Malgré les témoignages, malgré les données, le leadership semble volontairement ignorer l’importance de la langue dans une carrière militaire. C’est à travers les communications que l’on développe ses relations professionnelles, démontre ses compétences et exerce son leadership. Les francophones évoluant dans un milieu anglophone partent avec un désavantage ; l’inverse se produit beaucoup plus rarement.

Lorsqu’une organisation reçoit des plaintes fondées, elle devrait prendre des mesures afin de faire respecter ces obligations. Ici, on a plutôt choisi de baisser les bras. Et l’ironie est que le ministère pourra, grâce à ce tour de passe-passe, se targuer d’avoir fait baisser les taux officiels de plaintes, celles-ci devenant dorénavant non recevables. C’est d’un cynisme choquant. Cette décision va à l’encontre de l’esprit de la nouvelle Loi sur les langues officielles, en plus d’accentuer les problèmes d’intégration des francophones au sein de l’institution.

Pendant des décennies, des leaders tels que le général Jean Victor Allard, premier francophone à devenir chef d’état-major de la Défense, ont combattu pour donner une plus grande place au français au sein des Forces. Le général Allard en avait fait une priorité de son mandat à la tête de l’institution. Sous son leadership, des unités francophones ont été créées, la représentation des francophones a été accrue et la formation militaire en français a été développée. 60 ans plus tard, alors que les Forces devraient poursuivre le travail amorcé par Allard, nous sommes en train de faire marche arrière.

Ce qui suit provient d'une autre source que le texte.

(** * Nornir BGP route-map builder: a shallow embedding of
    [bgp_route_mapper/bgp_route_mapper.py] and the properties of its
    parsing clean-up, peer validation and route-map synthesis.

    Python dictionaries are finite maps ([gmap]), Python lists are lists,
    exceptions are values of [exn] threaded through the [result] monad, and
    the Nornir host object that the tasks read and write is the record
    [Host].  Calls to [print] and [pprint] write to the terminal only and
    are left out; every lookup they perform that can raise is kept.

    The dictionary functions of [vlan_mapper/vlan_mapper.py] are embedded
    in the same way. *)

From Stdlib Require Import ZArith Ascii.
From stdpp Require Import gmap strings list pretty.

Local Open Scope Z_scope.

(** ** Exceptions *)

(** The Python exceptions that the modelled code can raise. *)
Inductive exn : Type :=
  | KeyError (key : string)
  | IndexError
  | TypeError
  | ValueError.

Inductive result (A : Type) : Type :=
  | Ok (a : A)
  | Raise (e : exn).
Arguments Ok {A} a.
Arguments Raise {A} e.

#[global] Instance exn_eq_dec : EqDecision exn.
Proof. solve_decision. Defined.

(** Sequencing: an exception raised by the first part ends the whole. *)
Definition bind {A B : Type} (m : result A) (k : A -> result B) : result B :=
  match m with
  | Ok a => k a
  | Raise e => Raise e
  end.

Notation "'let*' x ':=' m 'in' k" := (bind m (fun x => k))
  (at level 10, x binder, k at level 200).

(** [d[key]] on an optional value: [KeyError] when it is missing. *)
Definition getitem {A} (key : string) (o : option A) : result A :=
  match o with
  | Some a => Ok a
  | None => Raise (KeyError key)
  end.

(** ** Strings, the Python way *)

Module Str.

Definition newline : ascii := "010"%char.
Definition tab : ascii := "009"%char.
Definition space : ascii := " "%char.

(** [s.split(sep)] for a one-character separator. *)
Fixpoint split (sep : ascii) (s : string) : list string :=
  match s with
  | EmptyString => [EmptyString]
  | String c s' =>
      if decide (c = sep) then EmptyString :: split sep s'
      else match split sep s' with
           | l :: ls => String c l :: ls
           | [] => [String c EmptyString]
           end
  end.

(** [sep.join(l)]. *)
Fixpoint join (sep : string) (l : list string) : string :=
  match l with
  | [] => EmptyString
  | [s] => s
  | s :: l' => s +:+ sep +:+ join sep l'
  end.

(** The character does not occur in the string. *)
Fixpoint lacks (c : ascii) (s : string) : bool :=
  match s with
  | EmptyString => true
  | String a s' => negb (bool_decide (a = c)) && lacks c s'
  end.

Fixpoint all (p : ascii -> bool) (s : string) : bool :=
  match s with
  | EmptyString => true
  | String a s' => p a && all p s'
  end.

Fixpoint drop (n : nat) (s : string) : string :=
  match n, s with
  | O, _ => s
  | S n', String _ s' => drop n' s'
  | S _, EmptyString => EmptyString
  end.

Definition lines (s : string) : list string := split newline s.
Definition unlines (l : list string) : string :=
  join (String newline EmptyString) l.

End Str.

(** ** [textwrap.dedent] *)

(** The standard library function, in the regular-expression version of
    CPython 3.6 to 3.13, read line by line: both of its patterns are
    anchored at line starts and cannot cross a newline. *)
Module Textwrap.

(** The character class [[ \t]]. *)
Definition is_blank (c : ascii) : bool :=
  bool_decide (c = Str.space) || bool_decide (c = Str.tab).

(** [_whitespace_only_re.sub('', text)]: a line made of blanks only
    becomes the empty line. *)
Definition whitespace_only_sub (line : string) : string :=
  if Str.all is_blank line then EmptyString else line.

(** [_leading_whitespace_re] on one line: the blanks in front of the
    first other character; no match on a line without such a character. *)
Fixpoint leading_whitespace (line : string) : option string :=
  match line with
  | EmptyString => None
  | String c rest =>
      if is_blank c then String c <$> leading_whitespace rest
      else Some EmptyString
  end.

(** [margin[:i]] at the first index [i] where the two strings differ. *)
Fixpoint common_prefix (a b : string) : string :=
  match a, b with
  | String x a', String y b' =>
      if decide (x = y) then String x (common_prefix a' b')
      else EmptyString
  | _, _ => EmptyString
  end.

(** One round of the loop over [indents]. *)
Definition margin_step (margin : option string) (indent : string)
  : option string :=
  match margin with
  | None => Some indent
  | Some m =>
      if String.prefix m indent then Some m
      else if String.prefix indent m then Some indent
      else Some (common_prefix m indent)
  end.

(** [re.sub(r'(?m)^' + margin, '', text)] on one line. *)
Definition strip_margin (margin line : string) : string :=
  if String.prefix margin line then Str.drop (String.length margin) line
  else line.

Definition dedent (text : string) : string :=
  let ls := whitespace_only_sub <$> Str.lines text in
  let indents := omap leading_whitespace ls in
  match fold_left margin_step indents None with
  | Some (String c m) => Str.unlines (strip_margin (String c m) <$> ls)
  | _ => Str.unlines ls
  end.

End Textwrap.

(** ** The [ipaddress] module *)

(** IPv6 literals are parsed and printed by the standard library; the
    program only needs to know whether a literal is accepted and how the
    address prints, so both are taken as given. *)
Class Ipv6Lib : Type := {
  ipv6_int_from_string : string -> option Z;
  ipv6_string_from_int : Z -> string
}.

Module Ipaddress.

Inductive address : Type :=
  | IPv4Address (ip : Z)
  | IPv6Address (ip : Z).

Record network : Type := Network {
  version : Z;
  network_address : Z;
  netmask : Z
}.

Definition address_version (a : address) : Z :=
  match a with
  | IPv4Address _ => 4
  | IPv6Address _ => 6
  end.

Definition address_int (a : address) : Z :=
  match a with
  | IPv4Address ip => ip
  | IPv6Address ip => ip
  end.

Definition ALL_ONES : Z := 2 ^ 32 - 1.
Definition max_prefixlen : Z := 32.

(** [c.isascii() and c.isdigit()] for one character. *)
Definition is_digit (c : ascii) : bool :=
  let n := Z.of_N (N_of_ascii c) in (48 <=? n) && (n <=? 57).

(** [int(s, 10)] on a string of decimal digits. *)
Fixpoint int_of_digits (acc : Z) (s : string) : Z :=
  match s with
  | EmptyString => acc
  | String c s' => int_of_digits (10 * acc + (Z.of_N (N_of_ascii c) - 48)) s'
  end.

Definition isdigit (s : string) : bool :=
  negb (bool_decide (s = EmptyString)) && Str.all is_digit s.

(** [IPv4Address._parse_octet]; [None] stands for its [ValueError]. *)
Definition parse_octet (octet_str : string) : option Z :=
  match octet_str with
  | EmptyString => None
  | String c0 _ =>
      if negb (Str.all is_digit octet_str) then None
      else if (3 <? String.length octet_str)%nat then None
      else if negb (bool_decide (octet_str = "0"))
              && bool_decide (c0 = "0"%char) then None
      else
        let octet_int := int_of_digits 0 octet_str in
        if 255 <? octet_int then None else Some octet_int
  end.

(** [int.from_bytes(octets, 'big')]. *)
Definition from_bytes (octets : list Z) : Z :=
  fold_left (fun acc b => 256 * acc + b) octets 0.

(** [ip_int.to_bytes(4, 'big')]. *)
Definition to_bytes4 (ip_int : Z) : list Z :=
  [ip_int / 2 ^ 24 mod 256; ip_int / 2 ^ 16 mod 256;
   ip_int / 2 ^ 8 mod 256; ip_int mod 256].

(** [IPv4Address._ip_int_from_string]; [None] stands for
    [AddressValueError]. *)
Definition ip_int_from_string (ip_str : string) : option Z :=
  match ip_str with
  | EmptyString => None
  | _ =>
      let octets := Str.split "."%char ip_str in
      if negb (length octets =? 4)%nat then None
      else from_bytes <$> mapM parse_octet octets
  end.

(** [IPv4Address(address)] for a string argument. *)
Definition ipv4_address (addr_str : string) : option Z :=
  if negb (Str.lacks "/"%char addr_str) then None
  else ip_int_from_string addr_str.

(** [str(n)] for a non-negative integer. *)
Definition str_int (n : Z) : string := pretty (Z.to_N n).

Section WithIpv6.
Context `{Ipv6Lib}.

(** [ipaddress.ip_address(address)] for a string argument. *)
Definition ip_address (addr : string) : result address :=
  match ipv4_address addr with
  | Some ip => Ok (IPv4Address ip)
  | None =>
      match ipv6_int_from_string addr with
      | Some ip => Ok (IPv6Address ip)
      | None => Raise ValueError
      end
  end.

(** [str(peer_ip)]. *)
Definition str (a : address) : string :=
  match a with
  | IPv4Address ip => Str.join "." (str_int <$> to_bytes4 ip)
  | IPv6Address ip => ipv6_string_from_int ip
  end.
End WithIpv6.

(** [IPv4Network._ip_int_from_prefix]. *)
Definition ip_int_from_prefix (prefixlen : Z) : Z :=
  Z.lxor ALL_ONES (Z.shiftr ALL_ONES prefixlen).

(** [IPv4Network._prefix_from_prefix_string]. *)
Definition prefix_from_prefix_string (prefixlen_str : string) : option Z :=
  if negb (isdigit prefixlen_str) then None
  else
    let prefixlen := int_of_digits 0 prefixlen_str in
    if (0 <=? prefixlen) && (prefixlen <=? max_prefixlen) then Some prefixlen
    else None.

(** [ipaddress.ip_network(address)] (strict) on the literals this program
    passes to it: an IPv4 address, a slash and a decimal prefix length.
    Netmasks in dotted form and IPv6 networks are not used by the program
    and are not modelled: they fall in the [ValueError] case here. *)
Definition ip_network (addr : string) : result network :=
  match Str.split "/"%char addr with
  | [a; mask] =>
      match ipv4_address a, prefix_from_prefix_string mask with
      | Some packed, Some prefixlen =>
          let nm := ip_int_from_prefix prefixlen in
          if negb (Z.land packed nm =? packed) then Raise ValueError
          else Ok (Network 4 packed nm)
      | _, _ => Raise ValueError
      end
  | _ => Raise ValueError
  end.

(** [address in network], i.e. [_BaseNetwork.__contains__]. *)
Definition contains (net : network) (other : address) : bool :=
  if negb (version net =? address_version other) then false
  else Z.land (address_int other) (netmask net) =? network_address net.

End Ipaddress.

(** ** Data model *)

(** What TTP returns for a template group: the list of the records it
    matched, or the bare record when it matched exactly one. *)
Inductive group : Type :=
  | GDict (d : gmap string string)
  | GList (l : list (gmap string string)).

(** What TTP returns for a template without groups, after [json.loads]:
    records inside any number of enclosing lists. *)
#[warnings="-register-all"]
Inductive json : Type :=
  | JDict (d : gmap string string)
  | JList (l : list json).

(** A row of the [show route-map] table, as TextFSM returns it. *)
Module RouteMap.
Record t : Type := Row {
  name : string;
  action : string;
  seq : string;
  match_clauses : list string;
  set_clauses : list string
}.
End RouteMap.

(** The keys that the tasks read and write on [task.host]; a key that was
    never set is [None] and reading it raises [KeyError]. *)
Record Host : Type := MkHost {
  bgp_config : option (gmap string group);
  route_maps : option (list RouteMap.t);
  as_path_acl : option json;
  validated_peers : option (list string);
  community : option string;
  new_config : option string
}.

Definition empty_host : Host := MkHost None None None None None None.

Definition set_bgp_config (v : gmap string group) (h : Host) : Host :=
  MkHost (Some v) (route_maps h) (as_path_acl h) (validated_peers h)
         (community h) (new_config h).
Definition set_route_maps (v : list RouteMap.t) (h : Host) : Host :=
  MkHost (bgp_config h) (Some v) (as_path_acl h) (validated_peers h)
         (community h) (new_config h).
Definition set_as_path_acl (v : json) (h : Host) : Host :=
  MkHost (bgp_config h) (route_maps h) (Some v) (validated_peers h)
         (community h) (new_config h).
Definition set_validated_peers (v : list string) (h : Host) : Host :=
  MkHost (bgp_config h) (route_maps h) (as_path_acl h) (Some v)
         (community h) (new_config h).
Definition set_community (v : string) (h : Host) : Host :=
  MkHost (bgp_config h) (route_maps h) (as_path_acl h) (validated_peers h)
         (Some v) (new_config h).
Definition set_new_config (v : string) (h : Host) : Host :=
  MkHost (bgp_config h) (route_maps h) (as_path_acl h) (validated_peers h)
         (community h) (Some v).

(** A [for] loop whose body may raise, threading the loop state. *)
Fixpoint for_each {A S : Type} (body : S -> A -> result S) (l : list A) (s : S)
  : result S :=
  match l with
  | [] => Ok s
  | x :: l' => let* s' := body s x in for_each body l' s'
  end.

(** ** [get_bgp_config] *)

(** [if type(value) == dict: bgp_config[0][key] = [value]]. *)
Definition dict_to_list (value : group) : group :=
  match value with
  | GDict d => GList [d]
  | GList l => GList l
  end.

(** The task after the device and TTP have answered: [parsed] is
    [json.loads(parser.result(format='json')[0])]. *)
Definition get_bgp_config (parsed : list (gmap string group)) (h : Host)
  : result Host :=
  match parsed with
  | [] => Raise IndexError
  | cfg :: _ =>
      let cfg := dict_to_list <$> cfg in
      let cfg :=
        if decide (is_Some (cfg !! "neighbors")) then cfg
        else <["neighbors" := GList []]> cfg in
      Ok (set_bgp_config cfg h)
  end.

Bien des vétérans ont le sentiment que l’on tourne ainsi le dos à une partie de notre histoire militaire et de notre identité nationale.

Un immense pas en arrière

Il n’y a pas de doute : ce que le ministère présente comme une simple décision administrative constitue un immense pas en arrière. Et au moment où les Forces armées canadiennes connaissent d’importants problèmes de rétention du personnel, difficile d’imaginer pire message à envoyer aux francophones qui songent à y faire carrière.

Le bilinguisme institutionnel est difficile. Il coûte de l’argent, exige de la formation, de la planification et une réelle volonté de la chaîne de commandement. Mais ce n’est pas un privilège accordé à une minorité ; il constitue l’un des fondements du Canada. L’affaiblir au sein de nos institutions militaires, c’est appauvrir les Forces armées canadiennes elles-mêmes.

Dans un pays officiellement bilingue, qui souhaite avoir des forces armées représentatives de sa population, la difficulté ne devrait pas être un argument pour renoncer.

Lorsqu’un principe fondamental devient difficile à appliquer, la réponse ne devrait jamais être d’abaisser la barre, ni de carrément enlever les exigences. Ça, ça s’appelle capituler. Et lorsqu’un ministère de la Défense préfère accepter l’échec devant un défi plutôt que de le surmonter, nous avons un sérieux problème.